Amazon Service Catalog was developed for organizations, IT teams, and managed service providers (MSPs) that need to centralize policies. It allows IT administrators to vend and manage Amazon Web Services resource and services. For large organizations, it provides a standard method of provisioning cloud resources for thousands of users. It is also suitable for small teams, where front-line development managers can provide and maintain a standard dev/test environment.
In the Amazon Web Services Management Console, choose Amazon Service Catalog in Management Tools. In the Amazon Service Catalog console, administrators can create portfolios, add products, and grant users permissions to use them with just a few clicks. End users logged into the Amazon Service Catalog console can see and launch the products that administers have created for them.
End users have a simple portal in which to discover and launch products that comply with organizational policies and budget constraints.

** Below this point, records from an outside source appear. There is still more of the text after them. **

Lemma new_batch_ok size now msg :
  24 <= size < 24 + 2 ^ 16 -> fits 16 (m_port msg) ->
  exists b, new_batch size now msg = Ret b /\ batch_ok size b /\ b_heapItem b = None /\
    b_RoutingKey b = m_routingKey msg /\ PayloadLen (b_pkt b) = 0 /\ batch_pending b = [].
Proof.
  intros Hs Hp. destruct (msg_packet_Rep size msg Hs Hp) as (p & Hm & HR & Hb & Hl).
  unfold new_batch. rewrite Hm. cbn [go_bind]. eexists. split; [done|].
  assert (Hpd : pending p = []) by (by apply pending_Rep).
  split; [constructor; bsimpl; rewrite ?Hpd; done|]. unfold batch_pending. bsimpl. by rewrite Hpd.
Qed.

Lemma wire_Rep p subs :
  Rep p subs -> Forall valid_sub subs -> PayloadLen p = payload_size subs ->
  exists p' buf, SerializeHead p = Ret p' /\ wire p' = Ret buf /\ buf <> [] /\
    Rep p' subs /\ BuffSize p' = BuffSize p /\
    exists q, Parse buf (Z.of_nat (length buf)) = Ret (inr (q, subs)) /\ same_header p q.
Proof.
  intros HR Hv Hpl.
  destruct (SerializeHead_ok p subs HR) as (p2 & Hs & HR2 & Hh2 & Hb2 & Hpl2 & pad & Hpad & Hhd).
  pose proof HR2 as (Hwf2 & Hwp2 & _). destruct Hwf2 as [Hbuf _ Hhi _ _ _ _ _ _].
  pose proof (payload_size_nonneg subs). unfold HeaderSize in *.
  assert (Htb : TotalBytes p2 = 24 + payload_size subs) by (unfold TotalBytes, HeaderSize; lia).
  exists p2, (take (Z.to_nat (TotalBytes p2)) (Buf p2)). split; [done|].
  assert (Hlen : Z.of_nat (length (take (Z.to_nat (TotalBytes p2)) (Buf p2))) = TotalBytes p2)
    by (rewrite length_take; lia).
  split; [unfold wire; by rewrite (proj2 (Z.leb_le _ _)) by lia|].
  split; [intros He; rewrite He in Hlen; simpl in Hlen; lia|]. split; [done|]. split; [done|].
  destruct (Parse_Rep p2 subs (TotalBytes p2) HR2 Hv) as (q & Hq & Hh3).
  - by rewrite Hpl2.
  - exists pad. split; [done|]. rewrite Hhd. unfold head_bytes.
    destruct Hh2 as (-> & -> & -> & ->). by rewrite Hpl2.
  - done.
  - exists q. rewrite Hlen. split; [done|]. unfold same_header in *. intuition congruence.
Qed.

(** *** The pending messages of a store *)

Lemma all_pending_delete st id b :
  st !! id = Some b -> all_pending st ≡ₚ batch_pending b ++ all_pending (delete id st).
Proof. intros Hb. unfold all_pending. by rewrite <- (map_to_list_delete _ _ _ Hb). Qed.

Lemma all_pending_insert st id b :
  all_pending (<[id := b]> st) ≡ₚ batch_pending b ++ all_pending (delete id st).
Proof. rewrite (all_pending_delete _ id b) by by rewrite lookup_insert_eq. by rewrite delete_insert_eq. Qed.

Lemma all_pending_fresh st id b :
  st !! id = None -> batch_pending b = [] -> all_pending (<[id := b]> st) ≡ₚ all_pending st.
Proof. intros Hn Hb. rewrite all_pending_insert, Hb. by rewrite delete_id. Qed.
(** *** Elementary steps of the worker *)

Lemma winv_add size w b :
  winv size w -> batch_ok size b -> b_heapItem b = None ->
  winv size (mkWorker (<[next w := b]> (store w)) (S (next w)) (batches w) (heap w)).
Proof.
  intros Hw Hb Hi. pose proof (w_next _ _ Hw (next w) (le_n _)) as Hnew.
  constructor; bsimpl; try apply Hw.
  - intros id b'. rewrite lookup_insert_Some. intros [[_ <-]|[_ ?]]; [done|]. by eapply Hw.
  - intros id Hid. rewrite lookup_insert_ne by lia. apply Hw. lia.
  - intros id b' it. rewrite lookup_insert_Some. intros [[_ <-]|[_ ?]]; [congruence|]. by eapply Hw.
  - intros it Hit. destruct (w_sched _ _ Hw it Hit) as (b' & Hl & ?). exists b'. split; [|done].
    rewrite lookup_insert_ne; congruence.
  - intros k ids id Hk Hid. destruct (w_route _ _ Hw k ids id Hk Hid) as (b' & Hl & ?). exists b'. split; [|done].
    rewrite lookup_insert_ne; congruence.
Qed.

Lemma winv_route size w k ids :
  winv size w -> NoDup ids -> ids <> [] ->
  (forall id, id ∈ ids -> exists b, store w !! id = Some b /\ b_RoutingKey b = k) ->
  winv size (mkWorker (store w) (next w) (<[k := ids]> (batches w)) (heap w)).
Proof.
  intros Hw Hnd Hne Hin. constructor; bsimpl; try apply Hw;
    [intros k' ids' id|intros k' ids'..]; rewrite lookup_insert_Some; intros [[<- <-]|[_ ?]]; auto; by eapply Hw.
Qed.

(** A fresh batch is added at the end of the list of its route. *)
Lemma winv_extend size w b k ids :
  winv size w -> batch_ok size b -> b_heapItem b = None -> b_RoutingKey b = k -> batches w !! k = Some ids ->
  winv size (mkWorker (<[next w := b]> (store w)) (S (next w)) (<[k := ids ++ [next w]]> (batches w)) (heap w)).
Proof.
  intros Hw Hok Hi Hk Hids. pose proof (w_next _ _ Hw (next w) (le_n _)) as Hnew.
  pose proof (winv_route size (mkWorker (<[next w := b]> (store w)) (S (next w)) (batches w) (heap w))
                k (ids ++ [next w])) as Hr. cbn [store next batches heap] in Hr. apply Hr; clear Hr.
  - by apply winv_add.
  - apply NoDup_app. split; [by eapply w_route_nodup|].
    split; [|apply NoDup_singleton]. intros x Hx Hn. apply list_elem_of_singleton in Hn as ->.
    destruct (w_route _ _ Hw _ _ _ Hids Hx) as (? & ? & _). congruence.
  - by destruct ids.
  - bsimpl. intros x [Hx|Hx%list_elem_of_singleton]%elem_of_app.
    + destruct (w_route _ _ Hw _ _ _ Hids Hx) as (b1 & ? & ?). exists b1.
      rewrite lookup_insert_ne; [done|congruence].
    + subst. exists b. by rewrite lookup_insert_eq.
Qed.

(** A batch of the store is replaced by one with the same route and heap item, and scheduled. *)
Lemma winv_schedule size w id b0 b deadline :
  winv size w -> store w !! id = Some b0 -> b_heapItem b = b_heapItem b0 -> b_RoutingKey b = b_RoutingKey b0 ->
  Rep (b_pkt b) (pending (b_pkt b)) -> Forall valid_sub (pending (b_pkt b)) -> BuffSize (b_pkt b) = size ->
  PayloadLen (b_pkt b) = payload_size (pending (b_pkt b)) ->
  winv size (schedule w id b deadline) /\
  all_pending (store (schedule w id b deadline)) ≡ₚ batch_pending b ++ all_pending (delete id (store w)).
Proof.
  intros Hw H0 Hi Hk HR Hv Hs Hl. split; [|unfold schedule; destruct (b_heapItem b); bsimpl; rewrite all_pending_insert; done].
  assert (Hroute : forall b', b_RoutingKey b' = b_RoutingKey b0 -> forall k ids id', batches w !! k = Some ids -> id' ∈ ids ->
    exists b, <[id := b']> (store w) !! id' = Some b /\ b_RoutingKey b = k).
  { intros b' Hb' k ids id' Hk' Hid. destruct (w_route _ _ Hw k ids id' Hk' Hid) as (b1 & Hl1 & <-).
    destruct (decide (id' = id)) as [->|]; [|exists b1; by rewrite lookup_insert_ne].
    exists b'. rewrite lookup_insert_eq. split; congruence. }
  assert (Hnext : forall b', forall id', (next w <= id')%nat -> <[id := b']> (store w) !! id' = None).
  { intros b' id' Hid. rewrite lookup_insert_ne; [by apply Hw|]. intros ->. rewrite (w_next _ _ Hw id' Hid) in H0. done. }
  unfold schedule. destruct (b_heapItem b) as [it|] eqn:Eit; constructor; bsimpl; eauto; try apply Hw.
  - intros id' b'. rewrite lookup_insert_Some. intros [[<- <-]|[_ ?]]; [|by eapply Hw]. constructor; congruence.
  - intros id' b' it'. rewrite lookup_insert_Some. intros [[<- <-]|[_ ?]]; [|by eapply Hw].
    intros Hit. apply (w_item _ _ Hw id b0); congruence.
  - intros it' Hit. destruct (w_sched _ _ Hw it' Hit) as (b' & Hl' & Hb').
    destruct (decide (it_batch it' = id)) as [<-|]; [|exists b'; by rewrite lookup_insert_ne].
    exists b. rewrite lookup_insert_eq. split; congruence.
  - intros id' b'. rewrite lookup_insert_Some. intros [[<- <-]|[_ ?]]; [|by eapply Hw]. by constructor.
  - apply Push_item, Hw.
  - intros id' b' it'. destruct (Push_item _ (mkItem id deadline) (w_heap _ _ Hw)) as [_ Hp].
    rewrite lookup_insert_Some, Hp. intros [[<- <-]|[? ?]]; bsimpl.
    + intros [= <-]. split; [done|left].
    + intros Hit. destruct (w_item _ _ Hw id' b' it') as [? ?]; [done..|]. split; [done|by right].
  - intros it'. destruct (Push_item _ (mkItem id deadline) (w_heap _ _ Hw)) as [_ Hp].
    rewrite Hp, elem_of_cons. intros [->|Hit]; bsimpl; [rewrite lookup_insert_eq; eauto|].
    destruct (w_sched _ _ Hw it' Hit) as (b' & Hl' & Hb'). exists b'. rewrite lookup_insert_ne; [done|congruence].
  - destruct (Push_item _ (mkItem id deadline) (w_heap _ _ Hw)) as [_ Hp].
    rewrite Hp. apply NoDup_cons. split; [|apply Hw]. intros Hit.
    destruct (w_sched _ _ Hw _ Hit) as (b' & Hl' & Hb'). cbn in Hl'. congruence.
Qed.
(** *** handleMsg *)

Section Handle.
Context (cfg : Config) (Hsize : 24 <= BufferSize cfg < 24 + 2 ^ 16).
Context (msg : aggregatorMsg) (Hport : fits 16 (m_port msg)) (Hmsg : valid_sub (msg_sub msg)).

A portfolio is a collection of products, with configuration information that determines who can use those products and how they can use them. Administrators can create a customized portfolio for each type of user in an organization and selectively grant access to the appropriate portfolio. When an administrator adds a new version of a product to a portfolio, that version is automatically available to all current portfolio users. The same product can be included in multiple portfolios. Administrators also can share portfolios with other Amazon Web Services accounts and allow the administrators of those accounts to extend the portfolios by applying additional constraints. By using portfolios, permissions, sharing, and constraints, administrators can ensure that users are launching products that are configured properly for the organization’s needs.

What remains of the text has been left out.